(* ===== verification/Pods.v ===== *)
(** * Kubernetes pods as the controller reads them:
    [internal/controller/kubernetes.go] and the pure tests of
    [internal/controller/controller_events.go]

    [Pod] has the fields of [v1.Pod] the controller reads.  Nil pointers are
    [None]; times are nanoseconds. *)

From S2P Require Import Prelude.
From S2P Require Import GoStrings.

Record PodCondition := mkCond { cond_type : string; cond_status : string }.

Record OwnerReference := mkOwnerRef {
  or_APIVersion : string; or_Kind : string; or_Name : string; or_UID : string;
  or_Controller : option bool }.

Record Pod := mkPod {
  pod_Name : string;
  pod_DeletionTimestamp : option Z;
  pod_CreationTimestamp : Z;
  pod_OwnerReferences : list OwnerReference;
  pod_NodeName : string;           (* Spec.NodeName *)
  pod_PodIP : string;              (* Status.PodIP *)
  pod_Phase : string;              (* Status.Phase *)
  pod_StartTime : option Z;        (* Status.StartTime *)
  pod_Conditions : list PodCondition;
}.

(** The first condition of type [Ready] decides. *)
Fixpoint ready_condition (cs : list PodCondition) : bool :=
  match cs with
  | [] => false
  | c :: cs =>
      if bool_decide (cond_type c = "Ready") then bool_decide (cond_status c = "True")
      else ready_condition cs
  end.

Definition isPodReady (pod : Pod) : bool :=
  match pod_DeletionTimestamp pod with
  | Some _ => false
  | None => ready_condition (pod_Conditions pod)
  end.

Definition isPodTerminating (pod : option Pod) : bool :=
  match pod with
  | Some pod => negb (is_nil (pod_DeletionTimestamp pod))
  | None => false
  end.

Definition isPodBecomeUnhealthy (oldPod newPod : option Pod) : bool :=
  match oldPod, newPod with
  | Some oldPod, Some newPod =>
      let oldReady := isPodReady oldPod in
      let newReady := isPodReady newPod in
      let isBecomeUnhealthy := oldReady && negb newReady in
      if is_nil (pod_DeletionTimestamp oldPod) && negb (is_nil (pod_DeletionTimestamp newPod))
      then true else isBecomeUnhealthy
  | _, _ => false
  end.

Definition shouldReconcile (oldPod newPod : Pod) : bool :=
  if negb (Bool.eqb (isPodReady oldPod) (isPodReady newPod)) then true
  else if bool_decide (pod_PodIP oldPod ≠ pod_PodIP newPod) then true
  else if bool_decide (pod_Phase oldPod ≠ pod_Phase newPod) then true
  else
    let oldDeletion := negb (is_nil (pod_DeletionTimestamp oldPod)) in
    let newDeletion := negb (is_nil (pod_DeletionTimestamp newPod)) in
    if negb (Bool.eqb oldDeletion newDeletion) then true
    else bool_decide (pod_NodeName oldPod ≠ pod_NodeName newPod).

(** ** Lemmas *)

Lemma isPodReady_not_terminating pod :
  isPodReady pod = true → isPodTerminating (Some pod) = false.
Proof. unfold isPodReady, isPodTerminating. by destruct (pod_DeletionTimestamp pod). Qed.

(** What an update event looks at: everything else of a pod may change without
    the controller reconciling. *)
Definition pod_view (pod : Pod) : bool * string * string * bool * string :=
  (isPodReady pod, pod_PodIP pod, pod_Phase pod, isPodTerminating (Some pod),
   pod_NodeName pod).

(** ** Properties *)

(** A pod update triggers reconciliation exactly when the readiness, the IP,
    the phase, the presence of a deletion timestamp or the node assignment
    changed. *)
Theorem shouldReconcile_iff (oldPod newPod : Pod) :
  shouldReconcile oldPod newPod = true ↔ pod_view oldPod ≠ pod_view newPod.
Proof.
  unfold shouldReconcile, pod_view, isPodTerminating.
  destruct (isPodReady oldPod), (isPodReady newPod); simpl; try naive_solver;
    destruct (pod_DeletionTimestamp oldPod), (pod_DeletionTimestamp newPod); simpl;
    repeat case_bool_decide; naive_solver congruence.
Qed.

(** The unhealthy transition implies a reconciliation, so a failover check for
    the main pod never goes without a reconcile event. *)
Theorem unhealthy_implies_reconcile (oldPod newPod : Pod) :
  isPodBecomeUnhealthy (Some oldPod) (Some newPod) = true →
  shouldReconcile oldPod newPod = true.
Proof.
  rewrite shouldReconcile_iff. unfold isPodBecomeUnhealthy, pod_view, isPodTerminating.
  intros H Heq. injection Heq as Hready _ _ Hdel _. rewrite Hready in H.
  destruct (pod_DeletionTimestamp oldPod), (pod_DeletionTimestamp newPod); simpl in *;
    try done; by destruct (isPodReady newPod).
Qed.

Definition ready_pod (name ip : string) : Pod :=
  mkPod name None 0 [] "node-a" ip "Running" (Some 0%Z) [mkCond "Ready" "True"].
Definition unready_pod (name ip : string) : Pod :=
  mkPod name None 0 [] "node-a" ip "Running" (Some 0%Z) [mkCond "Ready" "False"].
Definition terminating_pod (name ip : string) : Pod :=
  mkPod name (Some 5%Z) 0 [] "node-a" ip "Running" (Some 0%Z) [mkCond "Ready" "True"].

Lemma unhealthy_implies_reconcile_witness :
  shouldReconcile (ready_pod "m-0" "10.0.0.1") (terminating_pod "m-0" "10.0.0.1") = true.
Proof. apply unhealthy_implies_reconcile. reflexivity. Defined.

Example isPodBecomeUnhealthy_deletion_only :
  isPodBecomeUnhealthy (Some (unready_pod "m" "")) (Some (terminating_pod "m" "")) = true ∧
  isPodBecomeUnhealthy (Some (unready_pod "m" "")) (Some (unready_pod "m" "")) = false ∧
  isPodBecomeUnhealthy None (Some (ready_pod "m" "")) = false.
Proof. done. Qed.
(* ===== verification/World.v ===== *)
(** * The world outside [src/]

    [World W] collects what the controller calls but does not define: the Neo4j
    driver, the Kubernetes API and informer cache, YAML and the text forms of
    values, environment variables, the clock, and the two choices Go leaves
    open (which ready case [select] takes, and in which order a [for range]
    visits a map).  Every operation may change the world [W].  Nothing is
    assumed here; a theorem that relies on documented behaviour of one of these
    states it as a hypothesis.

    [Net] is the part of the state every Memgraph operation works on: the
    connection pool, the world, and the trace of the queries sent, of the
    ConfigMap writes and of the gateway switches made so far. *)

From S2P Require Import Prelude.
From S2P Require Import GoStrings.
From S2P Require Import DataInfo.
From S2P Require Import Pods.

(** [neo4j.Record], through its [Get] method. *)
Abbreviation record := (gmap string value).

(** Which case of the [select] in [RunQueryWithTimeout] fires; on a timeout or
    a cancellation, whether the abandoned query still ran. *)
Inductive select_outcome :=
  | SelResult
  | SelTimeout (ran : bool)
  | SelDone (ran : bool) (err : error).

(** The content of the state ConfigMap. *)
Abbreviation cm_data := (gmap string string).

Class World (W : Type) := {
  (* github.com/neo4j/neo4j-go-driver: drivers are handles *)
  w_new_driver : string → string → string → W → result Z * W;
  w_verify : Z → W → option error * W;
  w_close_driver : Z → W → option error * W;
  w_session_run : Z → string → W → result (list record) * W;
  w_select : string → string → Z → W → select_outcome * W;
  (* text and encodings *)
  w_yaml_unmarshal : string → result (list (string * value));
  w_show_value : value → string;
  (* Kubernetes API *)
  w_cm_get : string → string → W → result cm_data * W;
  w_cm_update : string → string → cm_data → option OwnerReference → W → option error * W;
  w_cm_create : string → string → cm_data → option OwnerReference → W → option error * W;
  w_is_not_found : error → bool;
  w_pod_get : string → string → W → result Pod * W;
  w_replicaset_owners : string → string → W → result (list OwnerReference) * W;
  w_lease_holder : string → string → W → result (option string) * W;
  (* informer cache: an object that is not a pod is None *)
  w_store_list : W → list (option Pod);
  w_store_get : string → W → result (option (option Pod));
  (* process and runtime *)
  w_getenv : string → string;
  w_hostname : result string;
  w_now : W → Z * W;
  w_order : list string → W → list string * W;
}.

(** The only law of the Go runtime the theorems need: a [for range] over a map
    visits every key once. *)
Class WorldOrder (W : Type) `{World W} : Prop :=
  w_order_perm keys w : (w_order keys w).1 ≡ₚ keys.

(** An index that some read of a ConfigMap yields. *)
Definition stored_index {W} `{World W} (i : Z) : Prop :=
  ∃ ns name w w' cm str, w_cm_get ns name w = (Ok cm, w') ∧
    cm !! "targetMainIndex" = Some str ∧ sscanf_d str = Ok i.

(** ** Observable effects *)

Inductive io :=
  | IoQuery (addr query : string)        (* a query sent to a Bolt address *)
  | IoConfigMap (data : cm_data)         (* the state ConfigMap was written *)
  | IoGateway (read : bool) (addr : string)  (* upstream set on a gateway *)
  | IoDisconnect (read : bool)           (* all clients of a gateway dropped *)
  | IoRefresh.                           (* node identities re-read from the pods *)

Global Instance io_eq_dec : EqDecision io.
Proof. solve_decision. Defined.

Class HasTrace (S : Type) := trace_of : S → list io.

(** [emits P]: the step only appended events satisfying [P] to the trace. *)
Definition emits {S} `{HasTrace S} (P : io → Prop) : relation S := λ s s',
  ∃ evs, trace_of s' = trace_of s ++ evs ∧ Forall P evs.

Global Instance emits_preorder {S} `{HasTrace S} P : PreOrder (emits (S := S) P).
Proof.
  split.
  - intros s. exists []. split; [by rewrite app_nil_r|constructor].
  - intros s1 s2 s3 (e1 & H1 & F1) (e2 & H2 & F2). exists (e1 ++ e2).
    split; [|by apply Forall_app]. rewrite app_assoc. by rewrite <- H1.
Qed.

Lemma emits_mono {S} `{HasTrace S} (P Q : io → Prop) (s s' : S) :
  (∀ e, P e → Q e) → emits P s s' → emits Q s s'.
Proof. intros HPQ (evs & H1 & HF). exists evs. split; [done|]. eapply Forall_impl; eauto. Qed.

Lemma emits_same {S} `{HasTrace S} P (s s' : S) : trace_of s' = trace_of s → emits P s s'.
Proof. intros Heq. exists []. split; [by rewrite app_nil_r|constructor]. Qed.

(** [sends e ok m]: a run of [m] that returns has sent exactly [e], or it has
    sent nothing and its result does not count as success. *)
Definition sends {S A} `{HasTrace S} (e : io) (ok : A → bool) (m : M S A) : Prop :=
  ∀ s a s', m s = (Ret a, s') →
    trace_of s' = trace_of s ++ [e] ∨ (trace_of s' = trace_of s ∧ ok a = false).

(** Pure work after the query, which does not turn an error into a success. *)
Lemma sends_then {S A B} `{HasTrace S} e (ok : A → bool) (ok' : B → bool) (m : M S A)
    (f : A → M S B) :
  sends e ok m →
  (∀ a s b s', f a s = (Ret b, s') →
     trace_of s' = trace_of s ∧ (ok a = false → ok' b = false)) →
  sends e ok' (m ≫= f).
Proof.
  intros Hm Hf s b s' Hr. inv_bind Hr as a s1 H1.
  destruct (Hf _ _ _ _ Hr) as [HT Hok]. rewrite HT.
  destruct (Hm _ _ _ H1) as [->|[-> ?]]; auto.
Qed.

(** ** The network state *)

Record ConnectionPool := mkPool {
  cp_drivers : gmap string Z;       (* boltAddress -> driver *)
  cp_podIPs : gmap string string;   (* podName -> currentIP *)
}.

Record Net (W : Type) := mkNet {
  net_pool : ConnectionPool;
  net_world : W;
  net_trace : list io;
}.
Arguments mkNet {W}.
Arguments net_pool {W}.
Arguments net_world {W}.
Arguments net_trace {W}.

Global Instance Net_trace {W} : HasTrace (Net W) := net_trace.

Definition set_pool {W} (f : ConnectionPool → ConnectionPool) (n : Net W) : Net W :=
  mkNet (f (net_pool n)) (net_world n) (net_trace n).
Definition set_world {W} (w : W) (n : Net W) : Net W :=
  mkNet (net_pool n) w (net_trace n).
Definition add_event {W} (e : io) (n : Net W) : Net W :=
  mkNet (net_pool n) (net_world n) (net_trace n ++ [e]).

(** Call an operation of the world. *)
Definition call {W A} (f : W → A * W) : M (Net W) A := λ n,
  let '(a, w) := f (net_world n) in (Ret a, set_world w n).

Definition emit {W} (e : io) : M (Net W) () := modify (add_event e).

(** [for k := range m]: the keys of a map in the order the runtime picks. *)
Definition range_keys {W V} `{World W} (m : gmap string V) : M (Net W) (list string) :=
  call (w_order ((map_to_list m).*1)).

(** ** Frames of the primitive steps *)

Section frames.
Context {W : Type}.

(** A relation on the network state that only looks at the pool and the
    trace is kept by every call of the world. *)
Lemma keeps_call {A} (R : relation (Net W)) (f : W → A * W) :
  (∀ n w, R n (set_world w n)) → keeps R (call f).
Proof. intros HR n. unfold call. destruct (f (net_world n)). apply HR. Qed.

Lemma keeps_call_emits {A} P (f : W → A * W) : keeps (emits P) (call f).
Proof. apply keeps_call. intros n w. by apply emits_same. Qed.

Lemma keeps_emit (P : io → Prop) e : P e → keeps (emits P) (emit (W := W) e).
Proof. intros He n. exists [e]. split; [done|]. constructor; [done|constructor]. Qed.

Lemma keeps_set_pool P (f : ConnectionPool → ConnectionPool) :
  keeps (emits P) (modify (set_pool (W := W) f)).
Proof. intros n. by apply emits_same. Qed.

Lemma keeps_range_keys {V} `{World W} P (m : gmap string V) :
  keeps (emits P) (range_keys m).
Proof. apply keeps_call_emits. Qed.
End frames.

#[export] Hint Resolve keeps_call_emits keeps_emit keeps_set_pool keeps_range_keys : keeps.
#[export] Hint Resolve emits_preorder : keeps.

(** The network operations never panic, wherever they start. *)
Abbreviation total m := (safe anywhere m anything).

Lemma safe_call {W A} (f : W → A * W) : total (call f).
Proof. intros n _. unfold call. destruct (f (net_world n)) as [a w]. by exists a, (set_world w n). Qed.

Lemma safe_update {S} (f : S → S) : total (modify f).
Proof. by apply safe_modify. Qed.

Lemma safe_emit {W} e : total (emit (W := W) e).
Proof. apply safe_update. Qed.

#[export] Hint Resolve safe_call safe_update safe_emit : safe.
┄┄┄┄┄┄
» **Problem details**: Look above for the line with "Prop) (s s'" and the line with "trace_of s' = trace_of s ++ [e]". Write out those two lines and all the lines between them, exactly, and no others.

» **Task result**:
Lemma emits_mono {S} `{HasTrace S} (P Q : io → Prop) (s s' : S) :
  (∀ e, P e → Q e) → emits P s s' → emits Q s s'.
Proof. intros HPQ (evs & H1 & HF). exists evs. split; [done|]. eapply Forall_impl; eauto. Qed.

Lemma emits_same {S} `{HasTrace S} P (s s' : S) : trace_of s' = trace_of s → emits P s s'.
Proof. intros Heq. exists []. split; [by rewrite app_nil_r|constructor]. Qed.

(** [sends e ok m]: a run of [m] that returns has sent exactly [e], or it has
    sent nothing and its result does not count as success. *)
Definition sends {S A} `{HasTrace S} (e : io) (ok : A → bool) (m : M S A) : Prop :=
  ∀ s a s', m s = (Ret a, s') →
    trace_of s' = trace_of s ++ [e] ∨ (trace_of s' = trace_of s ∧ ok a = false).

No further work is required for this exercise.